Buried in AD 899 as the king of the English at his capital city of Winchester, Alfred the Great's bones were thought to have ultimately been moved to an unmarked grave. His remains had been completely lost to us for centuries until researchers at the University of Winchester discovered what is in all probability a piece of his pelvis in a cardboard box. This exciting discovery has reawakened interest in one of our most notable monarchs.
The only English monarch ever to have had the epithet `the Great', Alfred's reputation reaches down to us through the years. Christian hero, successful defender of England against the Vikings, social and educational reformer. There is a man and a life buried amid the myths. Within these pages, discover Alfred's dramatic story.

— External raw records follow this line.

(* ===== verification/SockTheorems.v ===== *)
(** * SockTheorems: properties of the socket library and of the sequence number
    service. *)
From S2P Require Import Prelude Libc GetNum SockIo SockIoSpec Sockets SeqNum.
Local Open Scope Z_scope.

(** ** Lines *)

Lemma got_readLine e (b : bytes) n :
  (0 < n)%nat ->
  got (readLine_result e (take n b)).1 (readLine_result e (take n b)).2 =
  got (ret_of e (take n b)) (take n b).
Proof.
  intros Hn. unfold got. destruct e; cbn [readLine_result ret_of fst snd].
  - rewrite Nat2Z.id, take_app_le by done. done.
  - destruct (take n b) as [|c k]; [done|]. cbn [fst snd].
    rewrite Nat2Z.id, take_app_le by done. done.
  - done.
Qed.

(** C28: The buffered line reader is equivalent to the one that reads byte by byte:
    for any number of calls, [readLineBuf] with room for [n] bytes returns the same
    values and the same bytes as [readLine] with room for [n] bytes and a NUL, on
    any two inputs that carry the same bytes, ends of file and errors, however each
    is cut into segments.  (An interrupted read counts as an error for
    [readLineBuf], which does not repeat it.)  Both always return. *)
Theorem readLineBuf_equiv_readLine k s1 s2 n buf :
  (0 < n)%nat -> length buf = RL_MAX_BUF -> flat true s1 = flat false s2 ->
  exists rs, readLines k s1 (n + 1) = Some rs /\
    readLineBufs k (readLineBufInit buf) s2 n = Some rs.
Proof.
  intros Hn Hlen Hf.
  assert (Hok : rl_ok (readLineBufInit buf)) by (split_and!; simpl; unfold RL_MAX_BUF in *; lia).
  assert (Hi : flat true s1 = rl_items (readLineBufInit buf) s2) by done.
  clear Hlen Hf. revert s1 s2 Hok Hi. generalize (readLineBufInit buf) as r.
  induction k as [|k IH]; intros r s1 s2 Hok Hi; cbn [readLines readLineBufs]; [by exists []|].
  pose proof (readLine_spec s1 (n + 1) ltac:(lia)) as H1.
  pose proof (readLineBuf_spec r s2 n Hok Hn) as H2. rewrite <- Hi in H2.
  destruct (line (flat true s1)) as [[b e] l].
  destruct H1 as (s1' & -> & H1), H2 as (r' & s2' & -> & Hok' & H2).
  destruct (IH r' s1' s2' Hok' ltac:(congruence)) as (rs & E1 & E2).
  cbn [mbind option_bind]. rewrite E1, E2. cbn [mbind option_bind]. eexists. split; [done|]. do 2 f_equal.
  rewrite Nat.add_sub. symmetry. by apply got_readLine.
Qed.

Lemma readLineBuf_equiv_readLine_witness :
  flat true [Data (str "a"); Fail EINTR; Data (10 :: str "bc"); Data []; Data (str "d")] =
    flat false [Data (str "a" ++ 10 :: str "bc"); Data []; Data (str "d")] /\
  exists rs,
    readLines 3 [Data (str "a"); Fail EINTR; Data (10 :: str "bc"); Data []; Data (str "d")] (4 + 1)
      = Some rs /\
    readLineBufs 3 (readLineBufInit (replicate 10 7))
      [Data (str "a" ++ 10 :: str "bc"); Data []; Data (str "d")] 4 = Some rs.
Proof.
  split; [reflexivity|].
  apply (readLineBuf_equiv_readLine 3 _ _ 4 (replicate 10 7)); [lia|reflexivity|reflexivity].
Defined.

(** ** Messages *)

(** Messages written with [writen] and read with [readn] arrive whole and in
    order: if [writen] does not fail, then whatever the sizes of the partial
    writes, the interruptions on either side and the segments in which the bytes
    arrive, reading as many bytes as each message has returns the messages, and
    leaves the input at what follows them. *)
Lemma messages_roundtrip ms os sent os' s rest :
  writen_all os ms = Some (sent, os') ->
  flat true s = map Byte sent ++ rest ->
  exists s', readn_all s (map length ms) = Some (ms, s') /\ flat true s' = rest.
Proof. intros ->%writen_all_sent. apply readn_all_spec. Qed.

Lemma messages_roundtrip_witness :
  writen_all [Wrote 2; WFail EINTR; Wrote 1] [str "hello"; str "yes"] = Some (str "helloyes", []) /\
  exists s', readn_all [Data (str "hel"); Fail EINTR; Data (str "loyesmore")]
    (map length [str "hello"; str "yes"]) = Some ([str "hello"; str "yes"], s') /\
    flat true s' = map Byte (str "more").
Proof.
  split; [reflexivity|].
  apply (messages_roundtrip [str "hello"; str "yes"] [Wrote 2; WFail EINTR; Wrote 1]
    (str "helloyes") []); reflexivity.
Defined.

(** ** Numbers on command lines *)

(** Reading numbers inverts writing them: the text of any integer in the base
    the flags select (with the prefix 0x also where a prefix is allowed) is
    accepted exactly when the integer fits a long (for [getInt], an int) and meets
    the conditions of the flags, and its value is returned; what does not fit is an
    error and never a wrapped value, and text that goes on after the number is
    rejected. *)
Lemma getInt_inverts_text flags base prefix z rest :
  (gn_base flags = 0 /\ base = 10 /\ prefix = [] \/
   gn_base flags = base /\ base <> 0 /\ prefix = [] \/
   (gn_base flags = 0 \/ gn_base flags = 16) /\ base = 16 /\ prefix = str "0x") ->
  stops rest ->
  let arg := Some (num_text base prefix z ++ rest) in
  getLong arg flags =
    (if (LONG_MAX <? z) || (z <? LONG_MIN) then inl strtol_failed
     else match rest with [] => checked flags z | _ => inl nonnumeric end) /\
  (rest = [] -> checked flags z = inr z ->
   getInt arg flags =
     if (LONG_MAX <? z) || (z <? LONG_MIN) then inl strtol_failed
     else if (INT_MAX <? z) || (z <? INT_MIN) then inl out_of_range else inr z).
Proof.
  intros Hb Hr arg.
  assert (Hne : num_text base prefix z ++ rest <> []).
  { assert (Hbase : 2 <= base <= 16).
    { destruct Hb as [(_ & -> & _)|[(<- & H & _)|(_ & -> & _)]]; [lia| |lia].
      revert H. unfold gn_base. repeat case_if; lia. }
    destruct (text_head base (Z.abs z) Hbase ltac:(lia)) as (d & t & E & _).
    intros [H _]%app_eq_nil. unfold num_text in H.
    apply app_eq_nil in H as [_ [_ H]%app_eq_nil]. by rewrite E in H. }
  assert (Hn : number (gn_base flags) (num_text base prefix z ++ rest) =
    Some (z <? 0, Z.abs z, rest)).
  { destruct Hb as [(-> & -> & ->)|[(<- & H & ->)|(H & -> & ->)]].
    - apply number_text; auto.
    - apply number_text; [|done]. right. split; [done|].
      revert H. unfold gn_base. repeat case_if; lia.
    - by apply number_hex. }
  assert (Hg := getNum_number _ flags z rest Hne Hn). split; [exact Hg|].
  intros -> Hc. unfold getInt, arg. rewrite Hg, Hc.
  destruct ((LONG_MAX <? z) || (z <? LONG_MIN)); [done|].
  destruct ((INT_MAX <? z) || (z <? INT_MIN)) eqn:E'; [done|]. bool_to_prop.
  unfold INT_MAX, INT_MIN in *. by rewrite wrap_s_id by lia.
Qed.

Lemma getInt_inverts_text_witness :
  num_text 16 (str "0x") (-255) ++ [] = str "-0xff" /\
  getLong (Some (num_text 16 (str "0x") (-255) ++ [])) 64 = inr (-255) /\
  getInt (Some (num_text 16 (str "0x") (-255) ++ [])) 64 = inr (-255).
Proof.
  split; [reflexivity|].
  destruct (getInt_inverts_text 64 16 (str "0x") (-255) []) as [H1 H2]; [|exact I|].
  - right; right. split; [left; reflexivity|split; reflexivity].
  - split; [exact H1|]. apply H2; reflexivity.
Defined.

(** ** The sequence number service *)

(** The server never grants a number twice: over any sequence of connections,
    well-behaved or not, the loop serves every one of them, every range it grants
    starts where the one before ended, the numbers of all ranges are different as
    long as there are at most 2^32 of them, and what each client is sent is a
    beginning of the line with the start of its range. *)
Lemma seqnum_unique seqNum cs :
  0 <= seqNum < 2 ^ 32 ->
  exists final gs, server seqNum cs = Some (final, gs) /\
    consecutive seqNum gs /\
    final = wrap_u 32 (seqNum + total gs) /\
    (total gs <= 2 ^ 32 -> NoDup (concat (map range gs))).
Proof.
  intros Hs. destruct (server_spec seqNum cs Hs) as (final & gs & E & Hc & Hf).
  exists final, gs. split_and!; [done..|]. by apply (consecutive_nodup seqNum).
Qed.

Lemma seqnum_unique_witness :
  (0 <= 2 ^ 32 - 3 < 2 ^ 32) /\
  exists final gs, server (2 ^ 32 - 3)
      [Some (mkConn [Data (str "5"); Data [10]] []); None; Some (mkConn [Data (str "x")] []);
       Some (mkConn [Data (str "7" ++ [10])] [Wrote 1])] = Some (final, gs) /\
    consecutive (2 ^ 32 - 3) gs /\ final = wrap_u 32 (2 ^ 32 - 3 + total gs) /\
    (total gs <= 2 ^ 32 -> NoDup (concat (map range gs))).
Proof. split; [lia|]. apply seqnum_unique. lia. Defined.

Lemma fmt_ld_chars z :
  Forall (fun c => c <> 10) (fmt_ld z) /\ Forall (fun c => c <> 0) (fmt_ld z).
Proof.
  assert (H : forall n, 0 <= n -> Forall (fun c => c <> 10 /\ c <> 0) (dec_u n)).
  { intros n Hn. eapply Forall_impl; [by apply dec_u_digits|]. simpl. lia. }
  assert (Hz : Forall (fun c => c <> 10 /\ c <> 0) (fmt_ld z)).
  { unfold fmt_ld. case_if; [constructor; [lia|]|]; apply H; lia. }
  split; (eapply Forall_impl; [exact Hz|]; simpl; tauto).
Qed.

Lemma fmt_ld_length z : - 2 ^ 31 <= z < 2 ^ 31 -> (length (fmt_ld z) <= 11)%nat.
Proof.
  intros H. unfold fmt_ld. case_if; cbn [length].
  - assert (length (dec_u (- z)) <= 10)%nat; [|lia]. apply dec_u_length; lia.
  - assert (length (dec_u z) <= 10)%nat; [|lia]. apply dec_u_length; lia.
Qed.

Lemma write_full os b n e acc os' :
  write os b = (n, e, acc, os') -> n = Z.of_nat (length b) -> acc = b.
Proof.
  intros E ->. destruct os as [|[k|e'] os]; simpl in E; simplify_eq; [done| |lia].
  apply take_ge. rewrite length_take in *. lia.
Qed.

Lemma client_send_request os a req : client_send os (Some a) = Some req -> req = a ++ [10].
Proof.
  unfold client_send. intros H. destruct (write os a) as [[[n1 e1] b1] os1] eqn:E1.
  destruct (Z.eqb_spec n1 (Z.of_nat (length a))) as [->|]; [|done]. simpl in H.
  destruct (write os1 [10]) as [[[n2 e2] b2] os2] eqn:E2.
  destruct (Z.eqb_spec n2 1) as [->|]; [|done]. simpl in H.
  apply write_full in E1, E2; [|done..]. by simplify_eq.
Qed.

(** A client is told the start of its range: a client that asks for [n] numbers
    (1 <= n < 2^31) and whose writes are complete reaches the server with that
    request however the connection cuts it up; the server grants [n] numbers from
    its current one, and when the answer gets through the client shows that number
    (as the signed 32-bit number of the same bits, for the format is %d). *)
Lemma seqnum_end_to_end os n req c rest seqNum reply rest' :
  1 <= n < 2 ^ 31 -> 0 <= seqNum < 2 ^ 32 ->
  client_send os (Some (fmt_ld n)) = Some req ->
  flat true (c_in c) = map Byte req ++ rest -> c_out c = [] ->
  exists g, serve seqNum (Some c) = Some (wrap_u 32 (seqNum + n), Some g) /\
    g_start g = seqNum /\ g_len g = n /\
    (flat true reply = map Byte (g_sent g) ++ rest' ->
     client_receive reply = Some (Shown (fmt_ld (wrap_s 32 seqNum) ++ [10]))).
Proof.
  intros Hn Hs Hq%client_send_request Hf Ho. subst req.
  destruct (fmt_ld_chars n) as [Hc10 Hc0]. pose proof (fmt_ld_length n ltac:(lia)) as Hl.
  destruct (readLine_line (c_in c) (fmt_ld n) rest INT_LEN Hf Hc10) as (s1 & E1 & _).
  { unfold INT_LEN. lia. }
  assert (Hatoi : atoi (cstring (fmt_ld n ++ [10; 0])) = n).
  { replace (fmt_ld n ++ [10; 0]) with ((fmt_ld n ++ [10]) ++ 0 :: []) by by rewrite <- app_assoc.
    rewrite cstring_nonzero by (apply Forall_app; split; [done|by repeat constructor]).
    unfold atoi, fmt_ld. rewrite (proj2 (Z.ltb_ge _ _)) by lia.
    pose proof (atol_fmt 0 n [10]) as Ha. cbn [replicate app] in Ha.
    rewrite Ha; [|unfold LONG_MAX; lia|done]. apply wrap_s_id. lia. }
  assert (Hw := wrap_s_bound seqNum). pose proof (fmt_ld_length _ Hw) as Hl2.
  unfold serve. rewrite E1. cbn [mbind option_bind].
  rewrite (proj2 (Z.leb_gt _ 0)) by lia. rewrite Hatoi, (proj2 (Z.leb_gt n 0)), Ho by lia.
  cbn [write]. eexists. split; [done|]. split; [done|]. split; [done|]. cbn [g_sent].
  unfold snprintf. rewrite take_ge by (rewrite length_app; unfold INT_LEN; simpl; lia).
  intros Hr. destruct (fmt_ld_chars (wrap_s 32 seqNum)) as [Hd10 Hd0].
  destruct (readLine_line reply _ rest' INT_LEN Hr Hd10) as (s2 & E2 & _).
  { unfold INT_LEN. lia. }
  unfold client_receive. rewrite E2. cbn [mbind option_bind].
  rewrite (proj2 (Z.eqb_neq _ (-1))), (proj2 (Z.eqb_neq _ 0)) by lia. do 2 f_equal.
  replace (fmt_ld (wrap_s 32 seqNum) ++ [10; 0])
    with ((fmt_ld (wrap_s 32 seqNum) ++ [10]) ++ 0 :: []) by by rewrite <- app_assoc.
  apply cstring_nonzero, Forall_app. split; [done|by repeat constructor].
Qed.

Lemma seqnum_end_to_end_witness :
  client_send [] (Some (fmt_ld 100)) = Some (str "100" ++ [10]) /\
  exists g, serve 40 (Some (mkConn [Data (str "10"); Data (str "0" ++ [10])] [])) =
      Some (wrap_u 32 (40 + 100), Some g) /\
    g_start g = 40 /\ g_len g = 100 /\
    (flat true [Data (str "40" ++ [10])] = map Byte (g_sent g) ++ [] ->
     client_receive [Data (str "40" ++ [10])] = Some (Shown (fmt_ld (wrap_s 32 40) ++ [10]))).
Proof.
  split; [reflexivity|].
  apply (seqnum_end_to_end [] 100 (str "100" ++ [10])
    (mkConn [Data (str "10"); Data (str "0" ++ [10])] []) [] 40);
    [lia|lia|reflexivity|reflexivity|reflexivity].
Defined.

Edoardo Albert is a writer of Sri Lankan and Italian roots whose work with archaeologists running the Bamburgh Research Project fired his imagination and interest in the Anglo-Saxon era. His trilogy of historical novels, The Northumbrian Thrones, is being published by Lion Fiction, and this is his second non-fiction book on the Anglo-Saxon period. Dr Katie Tucker made the astonishing discovery of the piece of pelvis in the museum at Winchester and analysed the bones. She is a human osteologist and archaeologist with many years of professional experience in excavation and the analysis of human remains. Dr Tucker will be instrumental in the forthcoming excavations for further remains of Alfred the Great. She is currently a Postdoctoral Fellow at the University of Winchester.